German NGO Sea-Eye, which is committed to rescuing migrants journeying to Europe on the Mediterranean Sea, is now continuing with its controversial mission despite the global coronavirus pandemic, according to Czech news portal echo24.cz.
The ‘Alan Kurdi’ ship was docked for eight weeks but is now ready to embark on the sea again. Reportedly, the vessel is now equipped for direct contact with people infected with the coronavirus, and the crew is well-trained for such situations. It is currently the only “rescue ship” in the area, the NGO wrote on its website.
On Monday, the Alan Kurdi crew led by German Captain Bärbel Beus received permission from Spanish authorities to leave the local port.
At the end of the week, the ship is expected to reach an area near the Libyan shores, where the NGO ship will begin looking for migrants fleeing Africa. This year, 60 volunteers will participate in the so-called rescue operations.
Most ‘boat migrants’ not genuine refugees
Such missions have actually been accused of leading to more migrant drownings by encouraging more migrants to make the journey based on the belief that they have a good chance of being rescued at sea if something goes wrong.
A 2017 report from Frontex, the EU’s border agency, indicated that smugglers sometimes instruct migrants to call the Maritime Rescue Coordination Centre in Rome in order to initiate rescues missions on the Mediterranean.
In a documentary called “Libya’s Migrant Hell”, journalist Rose Kemp interviewed a smuggler who said the vessels they transport migrants in are simply not seaworthy, and he rarely expects them to make it across the sea to reach Europe.
Still, that does not stop him because “the Italian security are only 13 miles [ca. 21 km] off shore,” he explained.

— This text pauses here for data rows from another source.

(* ===== verification/MicrowasmSound.v ===== *)
(** * The conversion preserves well-formedness

    The invariant between validation, conversion and checker, its
    preservation by every operator, and the theorem on whole functions. *)

From S2P Require Import Prelude Microwasm MicrowasmTyping MicrowasmProofs.
Import V(Value) W(WasmOperator) Op(Operator).
Local Open Scope Z_scope.

(** ** The invariant *)

Notation labels := (gmap WasmLabel label_info).

(** A label that is defined; it is placed exactly when it has backwards
    callers. *)
Definition label_is (m : labels) (l : WasmLabel) (params : list SignlessType) (back : bool)
    (callers : option Z) : Prop :=
  ∃ b, m !! l = Some b ∧ l_params b = params ∧ l_backwards b = back ∧
    l_callers b = callers ∧ l_placed b = back.

(** Lookups of labels with known tags. *)
Ltac look := repeat first [rewrite lookup_insert_eq | rewrite lookup_insert_ne by done
  | rewrite lookup_delete_eq | rewrite lookup_delete_ne by done].

Section invariant.
Context (locals rets : list SignlessType).

(** What is on the stack below the operands of the innermost block. *)
Fixpoint base (fs : list vframe) : list SignlessType :=
  match fs with [] => locals | f :: fs => base fs ++ v_below f end.

Definition frame_ok (m : labels) (bs : list SignlessType) (f : vframe) (cf : ControlFrame) : Prop :=
  arguments cf = zlen bs ∧ returns cf = v_results f ∧
  match v_kind f with
  | VFunc => kind cf = FFunction
  | VBlock =>
      (∃ n, kind cf = FBlock n) ∧ label_is m (id cf, End_) (bs ++ v_results f) false None
  | VLoop =>
      kind cf = FLoop ∧ v_results f = [] ∧ label_is m (id cf, Header) bs true None ∧
      label_is m (id cf, End_) (bs ++ v_results f) false None
  | VIf =>
      kind cf = FIf false ∧ label_is m (id cf, Else) bs false (Some 0) ∧
      label_is m (id cf, End_) (bs ++ v_results f) false None
  | VElse =>
      kind cf = FIf true ∧ label_is m (id cf, End_) (bs ++ v_results f) false None
  end.

(** The frames of validation and of the conversion, innermost first: the
    function is the outermost, and identifiers grow inwards. *)
Inductive frames_ok (m : labels) : list vframe → list ControlFrame → Prop :=
| frames_func f cf :
    v_kind f = VFunc → v_below f = [] → v_results f = rets → frame_ok m (base [f]) f cf →
    frames_ok m [f] [cf]
| frames_cons f fs cf cfs :
    frames_ok m fs cfs → v_kind f ≠ VFunc → (length (v_results f) ≤ 1)%nat →
    frame_ok m (base (f :: fs)) f cf → (∀ cf', cf' ∈ cfs → id cf' < id cf) →
    frames_ok m (f :: fs) (cf :: cfs).

(** The labels that a frame still has to place. *)
Definition will_place (cf : ControlFrame) (l : WasmLabel) : Prop :=
  (l = (id cf, End_) ∧ needs_end_label cf = true) ∨ (l = (id cf, Else) ∧ kind cf = FIf false).
(* ===== verification/MicrowasmValues.v ===== *)
(** * Microwasm on values

    What the operators that move values do to a stack of values, as the code
    generator executes them, and the one case in which the conversion does
    not produce well-formed code. *)

From S2P Require Import Prelude Microwasm MicrowasmTyping MicrowasmProofs MicrowasmSound.
Import V(Value) W(WasmOperator) Op(Operator).
Local Open Scope Z_scope.

(** The stack of values after a sequence of moves. *)
Definition run_move {A} (s : list A) (op : OperatorFromWasm) : res (list A) :=
  match op with
  | Op.Pick d => ctx_pick s d
  | Op.Swap d => ctx_swap s d
  | Op.Drop r => ctx_drop s r
  | _ => Panic
  end.
Definition run_moves {A} (s : list A) (ops : list OperatorFromWasm) : res (list A) :=
  foldM run_move s ops.

Section values.
Context `{ModuleContext} {A : Type}.
Implicit Types ws b x r : list A.

Lemma run_drop_top ws v : ctx_drop (ws ++ [v]) (0, 0) = Ret ws.
Proof.
  pose proof (ctx_drop_middle ws [v] [] ltac:(done)) as E. rewrite !app_nil_r in E. exact E.
Qed.

Lemma run_store ws v i y :
  zget ws i = Some y → zlen ws + 1 < 2 ^ 64 →
  run_moves (ws ++ [v]) [Op.Swap (zlen ws - i); Op.Drop (0, 0)] = Ret (<[Z.to_nat i := v]> ws).
Proof.
  intros Hi Hs. unfold run_moves. cbn [foldM run_move]. rewrite (ctx_swap_spec ws v i y Hi) by lia.
  rewrite bind_Ret_l, run_drop_top. done.
Qed.

(** Operators on locals.  With the local [i] and an operand of its type on
    top of the stack, the moves emitted for [get_local], [set_local] and
    [tee_local] act on every stack of values with that layout as
    WebAssembly prescribes: the value of the local is pushed; the operand
    is stored in the local and popped; it is stored and stays. *)
Theorem local_operators_on_values (c : MicrowasmConv) (s : list SignlessType) (t : SignlessType)
    (i : Z) ws (v y : A)
    (Hstack : stack c = s ++ [t]) (Hlocal : zget s i = Some t) (Hsize : zlen (stack c) + 2 < 2 ^ 31)
    (Hlayout : zlen ws = zlen s) (Hy : zget ws i = Some y) :
  (∃ c' code, translate_op c (W.GetLocal i) = emit c' code ∧ stack c' = stack c ++ [t] ∧
     run_moves (ws ++ [v]) code = Ret (ws ++ [v] ++ [y])) ∧
  (∃ c' code, translate_op c (W.SetLocal i) = emit c' code ∧ stack c' = s ∧
     run_moves (ws ++ [v]) code = Ret (<[Z.to_nat i := v]> ws)) ∧
  (∃ c' code, translate_op c (W.TeeLocal i) = emit c' code ∧ stack c' = stack c ∧
     run_moves (ws ++ [v]) code = Ret (<[Z.to_nat i := v]> ws ++ [v])).
Proof.
  pose proof (zget_Some_lt _ _ _ Hy) as Hlt.
  assert (Hl : zlen (stack c) = zlen ws + 1) by (rewrite Hstack, Hlayout; apply zlen_app).
  assert (Hl' : zlen (ws ++ [v]) = zlen ws + 1) by apply zlen_app.
  assert (Hs : zget (stack c) i = Some t) by (rewrite Hstack, zget_app_l; [done|lia]).
  split_and!.
  - eexists _, _. split; [apply (translate_get_local c); [done|exact Hs]|]. split; [done|].
    unfold run_moves. cbn [foldM run_move]. rewrite Hl, <- Hl'.
    rewrite (ctx_pick_spec (ws ++ [v]) i y); [by rewrite <- app_assoc|by rewrite zget_app_l by lia|lia].
  - eexists _, _. split; [by eapply (translate_set_local c)|]. split; [done|].
    rewrite <- Hlayout. apply (run_store ws v i y); [done|lia].
  - eexists _, _. split; [by eapply (translate_tee_local c)|]. split; [done|].
    rewrite Hl, <- Hl'. unfold run_moves. cbn [foldM run_move].
    pose proof (ctx_pick_spec (ws ++ [v]) (zlen ws) v) as E. rewrite Hl' in E.
    replace (zlen ws + 1 - 1 - zlen ws) with 0 in E by lia.
    rewrite E; [|by rewrite zget_app_r, Z.sub_diag by lia|lia]. rewrite bind_Ret_l.
    pose proof (run_store (ws ++ [v]) v i y ltac:(by rewrite zget_app_l by lia) ltac:(lia)) as Er.
    unfold run_moves in Er. cbn [foldM run_move] in Er. rewrite Er.
    rewrite insert_app_l; [done|]. unfold zlen in *. lia.
Qed.
End values.

(** *** Branches to loops with results *)

(** A branch to a loop that has a result leaves operands.  The conversion
    keeps as many operands as the loop has results, although the header of
    the loop takes none: whenever there are that many operands above what
    the loop found, the emitted branch does not carry the parameters of
    its label, and the code is not well formed. *)
Lemma branch_to_loop_ill_formed `{ModuleContext} (rets : list SignlessType)
    (c : MicrowasmConv) (m : gmap WasmLabel label_info) (n : Z) (cf : ControlFrame)
    (b x y : list SignlessType)
    (Hframe : zget (rev (control_frames c)) n = Some cf) (Hloop : kind cf = FLoop)
    (Hstack : stack c = b ++ x ++ y) (Hargs : arguments cf = zlen b)
    (Hy : y ≠ []) (Hrets : zlen (returns cf) = zlen y) (Hsize : zlen (stack c) < 2 ^ 31)
    (Hlabel : label_is m (id cf, Header) b true None) :
  ∃ c' code, translate_op c (W.Br n) = emit c' code ∧
    check rets (mkM (Some (stack c)) m) code = None.
Proof.
  eexists _, _. split.
  - unfold translate_op. cbn [op_sig emit_op]. rewrite bind_Ret_l, apply_op_none, bind_Ret_l.
    unfold emit_br. rewrite (nth_block_at (set_unreachable true c) n cf Hframe), bind_Ret_l.
    rewrite (nth_block_mut_mark (set_unreachable true c) n cf Hframe), bind_Ret_l. reflexivity.
  - cbn [stack set_unreachable]. rewrite check_app, (to_drop_ops rets b x y) by done. cbn [mbind option_bind].
    rewrite mark_br_target. unfold br_target. rewrite Hloop.
    destruct Hlabel as (l & Hl & Hp & _). cbn. rewrite Hl. cbn.
    rewrite bool_decide_eq_false_2; [done|]. rewrite Hp. intros E.
    apply (f_equal length) in E. rewrite length_app in E. destruct y; [done|]. cbn in E. lia.
Qed.

(** ** Examples *)

Definition example_conv : MicrowasmConv :=
  mkConv false None [I32; I64; I64] [] 1 [mkControlFrame 0 2 [] FFunction] false.

Lemma local_operators_on_values_witness :
  ∃ c' code, @translate_op example_context example_conv (W.SetLocal 1) = emit c' code ∧
    run_moves [10; 20; 30] code = Ret [10; 30].
Proof.
  destruct (@local_operators_on_values example_context Z example_conv [I32; I64] I64 1 [10; 20] 30 20)
    as (_ & (c' & code & E & _ & Hr) & _); [reflexivity..|].
  exists c', code. split; [exact E|exact Hr].
Defined.

(** The inside of a loop with a result, with one operand. *)
Definition example_loop : MicrowasmConv :=
  mkConv false None [I32; I32] [] 2
    [mkControlFrame 0 1 [] FFunction; mkControlFrame 1 1 [I32] FLoop] false.
Definition example_labels : gmap WasmLabel label_info :=
  {[ (1, Header) := mkLabel [I32] true None true true ]}.

Lemma branch_to_loop_ill_formed_witness :
  ∃ c' code, @translate_op example_context example_loop (W.Br 0) = emit c' code ∧
    @check example_context [] (mkM (Some [I32; I32]) example_labels) code = None.
Proof.
  apply (@branch_to_loop_ill_formed example_context [] example_loop example_labels 0
    (mkControlFrame 1 1 [I32] FLoop) [I32] [] [I32]); try reflexivity; [discriminate|].
  eexists. split; [vm_compute; reflexivity|]. repeat split.
Defined.

(** A valid function whose conversion is not well formed. *)
Definition loop_body : list WasmOperator :=
  [W.Loop (WType WT.I32); W.I32Const 1; W.Br 0; W.End; W.End].

Lemma loop_body_ill_formed :
  @valid_body example_context [] [I32] loop_body ∧
  ∃ c code, MicrowasmConv_new [] [I32] (Ok []) (Ok (map Ok loop_body)) = Ret c ∧
    @collect example_context 100 c = Some (Ret code) ∧ ¬ @well_formed example_context [I32] [] code.
Proof.
  split; [eexists; split; [vm_compute; reflexivity|reflexivity]|].
  eexists _, _. split; [vm_compute; reflexivity|]. split; [vm_compute; reflexivity|].
  intros (m & Hm & _). vm_compute in Hm. discriminate Hm.
Qed.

In an article printed in the Die Welt daily in February, political editor Marcel Leubecher admitted that most of the migrants headed to Europe in boats across the Mediterranean are not genuine refugees, which means they have little chance of having their asylum applications approved.
“Contrary to popular belief, the majority of those arriving in Italy are not refugees. The main countries of origin for boat migrants in January were Algeria, the Ivory Coast, and Bangladesh,” Leubecher wrote.
Consequently, about 95 percent of the asylum applications of migrants from these countries are rejected. Furthermore, the number of Libyans, whose country is going through a long-standing civil war, is only a negligible part of the migrant wave.
Most ships cannot operate due to coronavirus travel restrictions
Chairman of the Sea-Eye NGO Gorden Isler said that the organization, which ships sail under the German flag, aims to save migrants from drowning.
“Even in the ongoing crisis, we rely on the responsibility and courage of Germany. We are in close contact with the authorities,” said Isler.
According to available information, due to the coronavirus crisis, none of the rescue ships were able to operate in the Mediterranean for several weeks, mainly due to restrictions on the movement of people in Europe.
International Organization for Migration (IOM) earlier reported that members of the Libyan Coast Guard prevented several groups of migrants from leaving the continent in recent weeks. However, many more migrants might have managed to leave unnoticed on their journey from Africa to Europe.